What needs to be done:
In the entries below, find the line with "(** What one" and the line with "destruct (Z.geb_spec (callsMade"; give again those lines and every line between them, exactly.

┌────────

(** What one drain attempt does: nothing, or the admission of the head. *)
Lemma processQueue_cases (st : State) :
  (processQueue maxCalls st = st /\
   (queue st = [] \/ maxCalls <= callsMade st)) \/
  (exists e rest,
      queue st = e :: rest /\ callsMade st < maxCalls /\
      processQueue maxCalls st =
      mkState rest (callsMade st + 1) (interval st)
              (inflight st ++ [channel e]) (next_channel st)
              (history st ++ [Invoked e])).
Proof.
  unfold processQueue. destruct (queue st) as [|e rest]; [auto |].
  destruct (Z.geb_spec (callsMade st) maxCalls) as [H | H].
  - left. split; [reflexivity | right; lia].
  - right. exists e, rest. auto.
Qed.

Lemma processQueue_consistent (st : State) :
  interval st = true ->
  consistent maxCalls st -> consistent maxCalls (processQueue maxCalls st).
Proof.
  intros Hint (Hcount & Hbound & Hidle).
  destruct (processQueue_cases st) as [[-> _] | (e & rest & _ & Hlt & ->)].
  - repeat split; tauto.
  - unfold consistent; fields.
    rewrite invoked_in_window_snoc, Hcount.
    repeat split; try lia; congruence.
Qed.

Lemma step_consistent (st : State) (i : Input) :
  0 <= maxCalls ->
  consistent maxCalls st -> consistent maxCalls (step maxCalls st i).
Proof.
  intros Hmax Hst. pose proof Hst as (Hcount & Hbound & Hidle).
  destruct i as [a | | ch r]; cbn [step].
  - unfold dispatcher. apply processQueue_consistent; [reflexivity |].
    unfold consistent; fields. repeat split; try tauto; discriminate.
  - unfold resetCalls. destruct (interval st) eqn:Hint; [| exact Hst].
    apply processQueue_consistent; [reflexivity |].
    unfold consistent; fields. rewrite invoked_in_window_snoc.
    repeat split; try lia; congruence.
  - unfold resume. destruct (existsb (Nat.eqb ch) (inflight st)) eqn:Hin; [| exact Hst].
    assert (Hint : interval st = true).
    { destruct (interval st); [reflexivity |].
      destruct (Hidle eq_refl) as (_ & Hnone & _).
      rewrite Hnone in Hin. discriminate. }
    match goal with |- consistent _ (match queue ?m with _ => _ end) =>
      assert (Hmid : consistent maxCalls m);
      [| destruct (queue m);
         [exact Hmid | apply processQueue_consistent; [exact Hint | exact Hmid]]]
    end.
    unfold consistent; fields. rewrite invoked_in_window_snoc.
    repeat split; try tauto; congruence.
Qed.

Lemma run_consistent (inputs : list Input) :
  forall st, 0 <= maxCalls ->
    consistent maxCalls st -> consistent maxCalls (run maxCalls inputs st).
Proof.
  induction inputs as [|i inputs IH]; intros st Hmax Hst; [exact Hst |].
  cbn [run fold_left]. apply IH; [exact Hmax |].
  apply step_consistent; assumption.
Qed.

└────────
┌────────

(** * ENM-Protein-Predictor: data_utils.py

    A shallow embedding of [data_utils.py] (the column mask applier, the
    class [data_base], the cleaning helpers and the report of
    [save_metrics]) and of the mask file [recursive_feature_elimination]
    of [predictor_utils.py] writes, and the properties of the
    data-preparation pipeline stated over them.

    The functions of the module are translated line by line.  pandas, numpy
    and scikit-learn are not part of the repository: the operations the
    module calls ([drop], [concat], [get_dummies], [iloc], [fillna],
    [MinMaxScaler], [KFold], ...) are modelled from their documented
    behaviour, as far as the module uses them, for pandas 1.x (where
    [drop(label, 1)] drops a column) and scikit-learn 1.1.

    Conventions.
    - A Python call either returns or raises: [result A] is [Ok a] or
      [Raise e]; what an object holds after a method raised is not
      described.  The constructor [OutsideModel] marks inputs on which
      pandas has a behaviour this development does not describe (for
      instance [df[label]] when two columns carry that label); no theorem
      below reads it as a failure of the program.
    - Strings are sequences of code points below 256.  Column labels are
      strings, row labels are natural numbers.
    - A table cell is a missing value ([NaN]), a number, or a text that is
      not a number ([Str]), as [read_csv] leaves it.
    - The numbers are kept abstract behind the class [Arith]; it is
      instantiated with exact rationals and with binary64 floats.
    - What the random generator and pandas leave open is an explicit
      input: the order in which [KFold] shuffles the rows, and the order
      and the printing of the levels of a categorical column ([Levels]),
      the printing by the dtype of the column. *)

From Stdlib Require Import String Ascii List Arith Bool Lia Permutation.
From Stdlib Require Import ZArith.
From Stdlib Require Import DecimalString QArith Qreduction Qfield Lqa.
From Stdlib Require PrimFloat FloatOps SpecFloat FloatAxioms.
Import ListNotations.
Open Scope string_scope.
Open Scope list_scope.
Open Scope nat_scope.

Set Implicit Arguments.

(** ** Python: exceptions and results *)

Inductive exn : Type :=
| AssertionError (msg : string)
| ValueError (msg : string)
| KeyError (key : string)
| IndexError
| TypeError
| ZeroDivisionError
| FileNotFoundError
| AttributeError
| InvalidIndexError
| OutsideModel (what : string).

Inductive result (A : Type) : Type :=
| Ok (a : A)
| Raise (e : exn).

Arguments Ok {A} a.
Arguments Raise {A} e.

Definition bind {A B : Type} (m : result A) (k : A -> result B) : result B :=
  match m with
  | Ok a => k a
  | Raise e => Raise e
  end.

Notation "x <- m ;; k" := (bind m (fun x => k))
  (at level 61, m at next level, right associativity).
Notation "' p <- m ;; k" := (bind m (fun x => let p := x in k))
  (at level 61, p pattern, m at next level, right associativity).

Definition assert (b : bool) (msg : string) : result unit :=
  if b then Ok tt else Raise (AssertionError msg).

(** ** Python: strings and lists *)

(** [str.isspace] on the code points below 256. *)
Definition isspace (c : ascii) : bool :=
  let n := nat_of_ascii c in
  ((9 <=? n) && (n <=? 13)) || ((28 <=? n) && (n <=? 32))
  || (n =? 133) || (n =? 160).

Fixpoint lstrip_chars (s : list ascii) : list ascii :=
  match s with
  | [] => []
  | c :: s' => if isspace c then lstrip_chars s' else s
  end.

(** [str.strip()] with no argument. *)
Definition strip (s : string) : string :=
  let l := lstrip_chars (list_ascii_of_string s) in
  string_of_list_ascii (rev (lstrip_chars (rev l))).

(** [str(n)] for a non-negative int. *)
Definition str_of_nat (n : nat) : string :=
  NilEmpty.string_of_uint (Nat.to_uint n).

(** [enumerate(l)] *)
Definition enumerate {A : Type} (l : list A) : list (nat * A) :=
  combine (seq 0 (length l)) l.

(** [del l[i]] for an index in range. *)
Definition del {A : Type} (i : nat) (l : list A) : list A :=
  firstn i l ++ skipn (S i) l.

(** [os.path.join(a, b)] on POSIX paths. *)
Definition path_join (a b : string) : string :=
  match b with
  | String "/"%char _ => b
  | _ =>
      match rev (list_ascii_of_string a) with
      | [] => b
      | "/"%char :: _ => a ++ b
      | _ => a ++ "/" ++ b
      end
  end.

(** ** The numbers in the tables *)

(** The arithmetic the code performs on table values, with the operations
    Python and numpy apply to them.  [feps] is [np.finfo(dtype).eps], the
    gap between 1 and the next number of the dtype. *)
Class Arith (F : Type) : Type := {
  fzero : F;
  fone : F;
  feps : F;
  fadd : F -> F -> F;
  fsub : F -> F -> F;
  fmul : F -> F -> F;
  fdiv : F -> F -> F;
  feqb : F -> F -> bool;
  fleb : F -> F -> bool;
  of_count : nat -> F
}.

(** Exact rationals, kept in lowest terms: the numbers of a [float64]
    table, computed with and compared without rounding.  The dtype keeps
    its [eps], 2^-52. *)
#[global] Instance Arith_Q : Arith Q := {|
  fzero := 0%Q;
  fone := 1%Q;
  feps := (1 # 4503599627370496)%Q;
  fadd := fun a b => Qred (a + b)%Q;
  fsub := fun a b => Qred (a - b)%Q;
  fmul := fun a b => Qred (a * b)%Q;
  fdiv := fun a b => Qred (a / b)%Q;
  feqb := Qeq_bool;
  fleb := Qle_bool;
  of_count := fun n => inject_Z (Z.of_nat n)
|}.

└────────

Answer section:
(** What one drain attempt does: nothing, or the admission of the head. *)
Lemma processQueue_cases (st : State) :
  (processQueue maxCalls st = st /\
   (queue st = [] \/ maxCalls <= callsMade st)) \/
  (exists e rest,
      queue st = e :: rest /\ callsMade st < maxCalls /\
      processQueue maxCalls st =
      mkState rest (callsMade st + 1) (interval st)
              (inflight st ++ [channel e]) (next_channel st)
              (history st ++ [Invoked e])).
Proof.
  unfold processQueue. destruct (queue st) as [|e rest]; [auto |].
  destruct (Z.geb_spec (callsMade st) maxCalls) as [H | H].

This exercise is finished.